Locally Modulating T cells to Treat Systemic Inflammation
Experience Synopsis: I was the lead researcher responsible for developing a novel therapeutic agent to locally modulate T cells in inflammatory arthritis affected joints. After making and testing a series of formulations, I demonstrated that it was possible to use a biomaterial to turn a single joint into a “factory” to produce inflammation resolving immune cells that recirculate throughout the body to resolve joint-associated inflammation without broadly immunosuppressive side-effects.
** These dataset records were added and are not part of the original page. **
Lemma sorted_items_sorted d : StronglySorted key_le (Query.sorted_items d).
Proof.
  induction d as [|x d IH]; simpl; [constructor|]. by apply insert_by_key_sorted.
Qed.



(** ** The frequency dict *)

Lemma elem_of_keys_dict_set h k v d :
  h ∈ keys (dict_set k v d) <-> h = k \/ h ∈ keys d.
Proof.
  unfold keys. induction d as [|[k' v'] d IH]; simpl.
  - rewrite list_elem_of_singleton, elem_of_nil. tauto.
  - destruct (String.eqb_spec k k') as [->|Hne]; simpl.
    + rewrite !elem_of_cons. tauto.
    + rewrite !elem_of_cons, IH. tauto.
Qed.

Lemma dict_set_NoDup k v d : NoDup (keys d) -> NoDup (keys (dict_set k v d)).
Proof.
  unfold keys. induction d as [|[k' v'] d IH]; simpl; intros Hnd.
  - apply NoDup_singleton.
  - destruct (String.eqb_spec k k') as [->|Hne]; simpl; [done|].
    apply NoDup_cons in Hnd as [Hnotin Hnd].
    apply NoDup_cons. split; [|auto].
    intros Hin. apply (elem_of_keys_dict_set k' k v d) in Hin as [Heq|Hin].
    + by apply Hne.
    + exact (Hnotin Hin).
Qed.

Lemma dict_set_Forall (P : string * Z -> Prop) k v d :
  (forall k', P (k', v)) -> Forall P d -> Forall P (dict_set k v d).
Proof.
  intros Hv. induction 1 as [|[k' v'] d Hx Hd IH]; simpl.
  - by repeat constructor.
  - destruct (String.eqb k k'); constructor; auto.
Qed.

Lemma dict_set_length_in k v d : k ∈ keys d -> length (dict_set k v d) = length d.
Proof.
  unfold keys. induction d as [|[k' v'] d IH]; simpl; intros Hin.
  - by apply elem_of_nil in Hin.
  - destruct (String.eqb_spec k k') as [->|Hne]; simpl; [done|].
    apply elem_of_cons in Hin as [?|?]; [congruence|]. by rewrite IH.
Qed.

Lemma dict_set_length_notin k v d : k ∉ keys d -> length (dict_set k v d) = S (length d).
Proof.
  unfold keys. induction d as [|[k' v'] d IH]; simpl; intros Hin; [done|].
  destruct (String.eqb_spec k k') as [->|Hne]; simpl.
  - exfalso. apply Hin. left.
  - rewrite IH; [done|]. intros ?. apply Hin. by right.
Qed.

(** ** Sorting by frequency *)

Lemma insert_desc_Permutation x l : insert_desc x l ≡ₚ x :: l.
Proof.
  induction l as [|y l IH]; simpl; [done|].
  destruct (snd x <? snd y); [|done].
  rewrite IH. apply Permutation_swap.
Qed.

Lemma sorted_by_frequency_Permutation l : sorted_by_frequency l ≡ₚ l.
Proof.
  induction l as [|x l IH]; simpl; [done|].
  rewrite insert_desc_Permutation. by rewrite IH.
Qed.

Lemma insert_desc_sorted x l :
  StronglySorted freq_ge l -> StronglySorted freq_ge (insert_desc x l).
Proof.
  induction 1 as [|y l Hs IH Hall]; simpl.
  - repeat constructor.
  - destruct (Z.ltb_spec (snd x) (snd y)) as [Hlt|Hge].
    + constructor; [done|].
      rewrite insert_desc_Permutation. constructor; [unfold freq_ge; lia|done].
    + constructor; [by constructor|].
      constructor; [done|].
      eapply Forall_impl; [exact Hall|]. unfold freq_ge. intros; simpl in *; lia.
Qed.

Lemma sorted_by_frequency_sorted l : StronglySorted freq_ge (sorted_by_frequency l).
Proof.
  induction l as [|x l IH]; simpl; [constructor|]. by apply insert_desc_sorted.
Qed.

(** a more frequent item precedes a less frequent one, so it is in every
    prefix that holds the less frequent one *)
Lemma sorted_prefix_closed (l : list (string * Z)) n x y :
  StronglySorted freq_ge l -> x ∈ l -> y ∈ take n l -> snd y < snd x -> x ∈ take n l.
Proof.
  intros Hs Hx Hy Hlt.
  rewrite <- (take_drop n l) in Hs, Hx.
  apply elem_of_app in Hx as [Hx|Hx]; [done|].
  pose proof (StronglySorted_app_1_elem_of _ _ _ _ _ Hs Hy Hx) as Hge.
  unfold freq_ge in Hge. lia.
Qed.

Section Dedup.
Context `{L : Libraries}.

Ltac run_body :=
  unfold is_duplicate_try, bloom_fast_path, bind, lift, modify, get, ret;
  repeat case_match; intros; simplify_eq/=.

(** ** Eviction *)

Lemma slice_to_sublist {A} (k : Z) (l : list A) : slice_to k l `sublist_of` l.
Proof. unfold slice_to. destruct (0 <=? k); apply sublist_take. Qed.

Lemma evict_idle self :
  _should_evict_cache self = false -> _evict_cache self = (inr tt, self).
Proof. unfold _evict_cache, bind, get, ret. by intros ->. Qed.

Lemma evict_run self k :
  _should_evict_cache self = true -> keep_count (max_cache_size self) = inr k ->
  _evict_cache self = (inr tt, evicted k self).
Proof. unfold _evict_cache, bind, get, lift, modify. by intros -> ->. Qed.

Lemma evict_raise self e :
  _should_evict_cache self = true -> keep_count (max_cache_size self) = inl e ->
  _evict_cache self = (inl e, self).
Proof. unfold _evict_cache, bind, get, lift. by intros -> ->. Qed.

(** the three ways [_evict_cache] can end *)
Lemma evict_cases self :
  (_should_evict_cache self = false /\ _evict_cache self = (inr tt, self))
  \/ (exists k, _should_evict_cache self = true
                /\ keep_count (max_cache_size self) = inr k
                /\ _evict_cache self = (inr tt, evicted k self))
  \/ (exists e, _should_evict_cache self = true
                /\ keep_count (max_cache_size self) = inl e
                /\ _evict_cache self = (inl e, self)).
Proof.
  destruct (_should_evict_cache self) eqn:He; [|left; split; [done|by apply evict_idle]].
  right. destruct (keep_count (max_cache_size self)) as [e|k] eqn:Hk.
  - right. exists e. by rewrite (evict_raise _ _ He Hk).
  - left. exists k. by rewrite (evict_run _ _ He Hk).
Qed.

Lemma evict_raise_inv self e self' :
  _evict_cache self = (inl e, self') ->
  self' = self /\ keep_count (max_cache_size self) = inl e.
Proof.
  destruct (evict_cases self) as [[_ H]|[(k & _ & _ & H)|(e' & _ & Hk & H)]];
    rewrite H; intros [= <- <-]; by try done.
Qed.

Lemma evict_unit self u self' : _evict_cache self = (inr u, self') -> u = tt.
Proof. by destruct u. Qed.

Lemma kept_sublist k self : kept k self ⊆ url_frequency self.
Proof.
  intros x Hx. unfold kept in Hx.
  eapply elem_of_sublist in Hx; [|apply slice_to_sublist].
  by rewrite sorted_by_frequency_Permutation in Hx.
Qed.

Lemma kept_NoDup k self : NoDup (keys (url_frequency self)) -> NoDup (keys (kept k self)).
Proof.
  intros Hnd. unfold kept, keys.
  assert (fst <$> slice_to k (sorted_by_frequency (url_frequency self))
          `sublist_of` fst <$> sorted_by_frequency (url_frequency self)) as Hsub
    by apply fmap_sublist, slice_to_sublist.
  eapply sublist_NoDup; [|exact Hsub].
  by rewrite sorted_by_frequency_Permutation.
Qed.

Lemma evicted_invariant k self : cache_invariant self -> cache_invariant (evicted k self).
Proof.
  intros (Hdom & Hnd & Hpos). unfold cache_invariant, evicted. cbn.
  split; [|split].
  - intros h. unfold keys at 2. rewrite list_elem_of_fmap. split.
    + intros Hh. pose proof Hh as Hh'.
      apply elem_of_list_to_set, list_elem_of_fmap in Hh' as ([k' v] & -> & Hkv).
      exists (k', v). split; [done|].
      apply list_elem_of_filter. split; [|by apply kept_sublist in Hkv].
      apply Is_true_true, bool_decide_eq_true. exact Hh.
    + intros ([k' v] & -> & Hkv). apply list_elem_of_filter in Hkv as [Hk _].
      by apply Is_true_true, bool_decide_eq_true in Hk.
  - unfold keys at 1. eapply sublist_NoDup; [exact Hnd|].
    apply fmap_sublist, sublist_filter.
  - apply Forall_forall. intros x Hx. apply list_elem_of_filter in Hx as [_ Hx].
    revert x Hx. by apply Forall_forall.
Qed.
Key Contributions and Takeaways
Experimental Design
Designed, implemented and analyzed experiments to characterize formulations and determine immunological mechanism of action using a variety of techniques including flow cytometry, next-gen sequencing, qPCR, ELISA and more.
Funding Acquisiton
I was a key contributor on all grants related to the project, outlining research goals, preparing preliminary data sections, and providing experimental design to reach research goals. The project resulted in the acquisition of ~$5 M in funding from various sources.
Focus on Translation
During the project, I focused on developing the therapy in a manner to allow for clinical translation. The therapy is continuing to be developed in a spinout company, for which I assisted with the business plan design, market analysis, customer discovery interviews, regulatory and legal strategy, and IND-enabling study design.
Skills Used
Flow Cytometry
Multicolor flow cytometry was used to assess phenotypic fates of inflammation-associated immune cell populations including T cells, macrophages, and dendritic cells.
Epigenetic Sequencing
ATAC sequencing, CUT-and-TAG sequencing, and Reduced Representation Bisulfite Sequencing were used to assess epigenetic changes in cells.
In Vivo Modeling
Multiple inflammatory arthritis models were used to assess the efficacy of the treatment and provide insights into the mechanism of action.
Cell Culture
Murine and human primary cell culture was used to perform ex vivo assays to determine the impact of active compounds on cell phenotypes.
Histology and Micro-CT
Histology and micro-computed tomography (CAT scans) were used to assess inflammation, bone erosion and disease progression.
Scanning Electron Microscopy
Scanning electron microscopy was used to characterized material formulations and morphological properties.